(Saved data entries)

________________________

(** X10.  In every state the loop reaches, the array is a permutation of
    the input, the working subarray lies within it, and its two ends are
    cuts: no cell before the working subarray has a key above that of a
    cell from its start on, and no cell up to its end has a key above that
    of a later cell. *)
Theorem sort_keeps_subarray_bounded a (k : nat) s :
  sort_reach key k (sort_init (Z.of_nat (length a)) a) = Some s →
  arr s ≡ₚ a ∧
  1 ≤ l s ∧ l s ≤ ir s + 1 ∧ ir s ≤ Z.of_nat (length a) ∧
  cut key (arr s) (l s - 1) ∧ cut key (arr s) (ir s).
Proof.
  intros Hreach. destruct (reachable_inv key a k s Hreach) as (pend & Hinv).
  pose proof (inv_bounds key a s pend Hinv) as (H1 & H2 & H3).
  pose proof (inv_boundary_cuts key a s pend Hinv) as (H4 & H5).
  rewrite (inv_length key a s pend Hinv) in H3.
  by destruct Hinv as (Hp & _).
Qed.
End StackLife.

(** ** What lies behind the array *)

Section Beyond.
Context {T : Type} (key : T → Z) (tail : list T).

(** X11.  [sort(n, arr)] with [n < sort_capacity], on an array that goes
    on beyond its first [n] cells, sorts these [n] cells and leaves every
    cell from offset [n] on as it was. *)
Theorem sort_leaves_rest a :
  Z.of_nat (length a) < sort_capacity →
  ∃ a' evs,
    sort key (2 * length a + 1) (Z.of_nat (length a)) (a ++ tail)
      = Some (a' ++ tail, evs) ∧
    nondescending key a' ∧ a' ≡ₚ a.
Proof.
  intros Hcap. change sort_capacity with (12 * 2 ^ 24 - 1) in Hcap.
  destruct (sort_total key a Hcap (2 * length a + 1) ltac:(lia))
    as (a' & evs & Hrun & Hp & Hs).
  exists a', evs. split; [|done].
  apply (sort_loop_grow key tail _ _ _ _ Hrun).
Qed.
End Beyond.

(** ** Short arrays *)

Section ShortArrays.
Context {T : Type} (key : T → Z).

(** X14.  On an array of at most [INSERTION_THRESHOLD] elements [sort] is
    one insertion pass and nothing else, so on such arrays it is stable:
    elements of equal key keep their order. *)
Theorem sort_short_is_stable (a : list T) (fuel : nat) :
  Z.of_nat (length a) ≤ INSERTION_THRESHOLD →
  ∃ a',
    sort key (S fuel) (Z.of_nat (length a)) a = Some (a', [Insertion]) ∧
    nondescending key a' ∧ a' ≡ₚ a ∧ equals_keep_order key a a'.
Proof.
  intros Hshort. unfold sort. cbn [sort_loop]. unfold sort_step.
  cbn [sort_init arr ir l stack stackp].
  rewrite (proj2 (Z.ltb_lt _ _)) by lia.
  destruct (insertion_sort_spec key [] a [] (Mem a []))
    as (a' & m' & Hrun & Hc & Hs & Hp & Hst); [by rewrite app_nil_r|].
  replace (Z.of_nat (length a) - 1 + 1) with (Z.of_nat (length a)) by lia.
  change (1 - 1) with (Z.of_nat (length (@nil T))).
  unfold run. rewrite Hrun. cbn [Z.eqb].
  exists a'. simpl in Hc. rewrite app_nil_r in Hc. rewrite Hc.
  split; [done|]. split; [|done]. by apply strongly_sorted_nondescending.
Qed.
End ShortArrays.

(** ** Beyond the capacity *)

Section Overflow.
Context {T : Type} (key : T → Z).

(** X15.  The capacity is exact.  On an array of [sort_capacity =
    12 * 2^24 - 1] or more equal elements [sort] partitions 24 times in a
    row, halving the working subarray and pushing a pair each time; the
    stack then holds 24 pairs, the working subarray still has more than
    [INSERTION_THRESHOLD] cells, and the push of the next partition stores
    at [stack[50]], past the end of [stack]: the run is undefined, and no
    amount of fuel gives a result. *)
Theorem equal_elements_overflow (x : T) (n : Z) :
  sort_capacity ≤ n →
  (∃ s,
     sort_reach key 24 (sort_init n (replicate (Z.to_nat n) x)) = Some s ∧
     stackp s = 48 ∧ INSERTION_THRESHOLD ≤ ir s - l s ∧
     stack_wr (stack s) (stackp s + 2) (ir s) = None ∧
     sort_step key s = None) ∧
  ∀ fuel, sort key fuel n (replicate (Z.to_nat n) x) = None.
Proof.
  intros Hn. change sort_capacity with (12 * 2 ^ 24 - 1) in Hn.
  assert (Hall : ∀ p, 0 ≤ p < Z.of_nat (length (replicate (Z.to_nat n) x)) →
                      rd (replicate (Z.to_nat n) x) p = Some x).
  { intros p Hp. rewrite length_replicate in Hp. apply rd_Some. split; [lia|].
    apply lookup_replicate_2. lia. }
  destruct (equal_elements_reach key x _ Hall 24
              (sort_init n (replicate (Z.to_nat n) x)))
    as (s & Hreach & Harr & Hl & Hir & Hlen & Hsp).
  { reflexivity. }
  { reflexivity. }
  { lia. }
  { cbn [sort_init ir]. change (Z.of_nat 24) with 24. lia. }
  { cbn [sort_init ir]. rewrite length_replicate. lia. }
  { apply length_replicate. }
  { reflexivity. }
  assert (Hstep : sort_step key s = None).
  { apply (equal_elements_step key x _ Hall s Harr); unfold INSERTION_THRESHOLD;
      rewrite ?Hlen; unfold NSTACK; lia. }
  split.
  - exists s. split; [done|]. split; [done|].
    split; [unfold INSERTION_THRESHOLD; lia|]. split; [|done].
    apply stack_wr_full. rewrite Hlen. unfold NSTACK. lia.
  - intros fuel. apply (sort_reach_undefined key 24 _ s Hreach Hstep).
Qed.
End Overflow.

(** * Cycle statistics *)

Section CycleStatistics.

(** Both branches of the source compute the difference of the two counter
    readings modulo [2^32]. *)
Lemma elapsed_wraps (start_cycles end_cycles : Z) :
  0 ≤ start_cycles < 2 ^ 32 → 0 ≤ end_cycles < 2 ^ 32 →
  (if start_cycles <=? end_cycles then wrap32 (end_cycles - start_cycles)
   else wrap32 (wrap32 (wrap32 (4294967295 - start_cycles) + 1) + end_cycles))
  = wrap32 (end_cycles - start_cycles).
Proof.
  intros Hs He. assert (E : 2 ^ 32 = 4294967296) by reflexivity.
  destruct (Z.leb_spec start_cycles end_cycles) as [Hle|Hgt]; [done|].
  unfold wrap32. rewrite E in *.
  rewrite (Z.mod_small (4294967295 - start_cycles)) by lia.
  rewrite (Z.mod_small (4294967295 - start_cycles + 1)) by lia.
  rewrite (Z.mod_small (4294967295 - start_cycles + 1 + end_cycles)) by lia.
  replace (end_cycles - start_cycles)
    with (4294967295 - start_cycles + 1 + end_cycles + (-1) * 4294967296) by lia.
  rewrite Z.mod_add by lia. rewrite Z.mod_small; lia.
Qed.

Lemma elapsed_exact (c d : Z) :
  0 ≤ d < 2 ^ 32 → wrap32 (wrap32 (c + d) - wrap32 c) = d.
Proof.
  intros Hd. unfold wrap32.
  rewrite <- Zminus_mod. replace (c + d - c) with d by lia.
  apply Z.mod_small. lia.
Qed.

Lemma wrap32_range x : 0 ≤ wrap32 x < 2 ^ 32.
Proof. unfold wrap32. apply Z.mod_pos_bound. reflexivity. Qed.

(** X12.  [setStats] of the memcpy benchmark measures exactly: when the
    counter stood at [c] at [setStats(1)] and [d < 2^32] cycles later
    [setStats(0)] is called, the count it prints is [d], and the time is
    [d / CLOCK_SPEED_MHZ], also when the 32-bit counter has wrapped around
    in between; the recorded start is kept. *)
Theorem memcpy_setStats_measures (CLOCK_SPEED_MHZ enable c d start0 : Z) :
  0 < CLOCK_SPEED_MHZ → enable ≠ 0 → 0 ≤ d < 2 ^ 32 →
  MemcpyStats.setStats CLOCK_SPEED_MHZ enable (wrap32 c) start0
    = Some (wrap32 c, [UartInit; Started]) ∧
  MemcpyStats.setStats CLOCK_SPEED_MHZ 0 (wrap32 (c + d)) (wrap32 c)
    = Some (wrap32 c,
            [Finished; CyclesElapsed d; TimeElapsed (d / CLOCK_SPEED_MHZ)]).
Proof.
  intros Hmhz Hen Hd. unfold MemcpyStats.setStats.
  rewrite (proj2 (Z.eqb_neq enable 0) Hen).
  rewrite (proj2 (Z.eqb_neq CLOCK_SPEED_MHZ 0)) by lia.
  split; [done|]. cbn [Z.eqb]. cbv zeta.
  rewrite (elapsed_wraps _ _ (wrap32_range c) (wrap32_range (c + d))).
  by rewrite (elapsed_exact c d Hd).
Qed.

(** X13.  [setStats] of the Dhrystone benchmark: [setStats(1)] records the
    counter in [start_cycles] and touches no other global; [setStats(0)],
    [d < 2^32] cycles later, leaves [d] in [elapsed_cycles] and the
    reading in [end_cycles], also when the counter has wrapped around. *)
Theorem dhrystone_setStats_measures (enable c d : Z)
    (g : DhrystoneStats.globals) :
  enable ≠ 0 → 0 ≤ d < 2 ^ 32 →
  let g1 := (DhrystoneStats.setStats enable (wrap32 c) g).1 in
  let g2 := (DhrystoneStats.setStats 0 (wrap32 (c + d)) g1).1 in
  DhrystoneStats.start_cycles g1 = wrap32 c ∧
  DhrystoneStats.elapsed_cycles g1 = DhrystoneStats.elapsed_cycles g ∧
  DhrystoneStats.end_cycles g1 = DhrystoneStats.end_cycles g ∧
  DhrystoneStats.start_cycles g2 = wrap32 c ∧
  DhrystoneStats.elapsed_cycles g2 = d ∧
  DhrystoneStats.end_cycles g2 = wrap32 (c + d).
Proof.
  intros Hen Hd. unfold DhrystoneStats.setStats.
  rewrite (proj2 (Z.eqb_neq enable 0) Hen). cbn.
  repeat (split; [done|]). split; [|done].
  rewrite (elapsed_wraps _ _ (wrap32_range c) (wrap32_range (c + d))).
  apply (elapsed_exact c d Hd).
Qed.
End CycleStatistics.


(** * Further instances at [type = int] *)

Lemma SWAP_involution_witness :
  rd sample 2 = Some 3 ∧ rd sample 6 = Some 9 ∧
  (∃ m1, run (SWAP 2 2) sample = Some (tt, m1) ∧ cells m1 = sample) ∧
  (∃ m2, run (SWAP 2 6;; SWAP 2 6) sample = Some (tt, m2) ∧ cells m2 = sample).
Proof.
  assert (H1 : rd sample 2 = Some 3) by reflexivity.
  assert (H2 : rd sample 6 = Some 9) by reflexivity.
  split; [exact H1|]. split; [exact H2|].
  exact (SWAP_involution sample 2 6 3 9 H1 H2).
Defined.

________________________

AIM OF THE EXERCISE – Output the first line of the entries above and every line after it, exactly as written, ending with the line that contains "array that goes".

EXERCISE ANSWER –
(** X10.  In every state the loop reaches, the array is a permutation of
    the input, the working subarray lies within it, and its two ends are
    cuts: no cell before the working subarray has a key above that of a
    cell from its start on, and no cell up to its end has a key above that
    of a later cell. *)
Theorem sort_keeps_subarray_bounded a (k : nat) s :
  sort_reach key k (sort_init (Z.of_nat (length a)) a) = Some s →
  arr s ≡ₚ a ∧
  1 ≤ l s ∧ l s ≤ ir s + 1 ∧ ir s ≤ Z.of_nat (length a) ∧
  cut key (arr s) (l s - 1) ∧ cut key (arr s) (ir s).
Proof.
  intros Hreach. destruct (reachable_inv key a k s Hreach) as (pend & Hinv).
  pose proof (inv_bounds key a s pend Hinv) as (H1 & H2 & H3).
  pose proof (inv_boundary_cuts key a s pend Hinv) as (H4 & H5).
  rewrite (inv_length key a s pend Hinv) in H3.
  by destruct Hinv as (Hp & _).
Qed.
End StackLife.

(** ** What lies behind the array *)

Section Beyond.
Context {T : Type} (key : T → Z) (tail : list T).

(** X11.  [sort(n, arr)] with [n < sort_capacity], on an array that goes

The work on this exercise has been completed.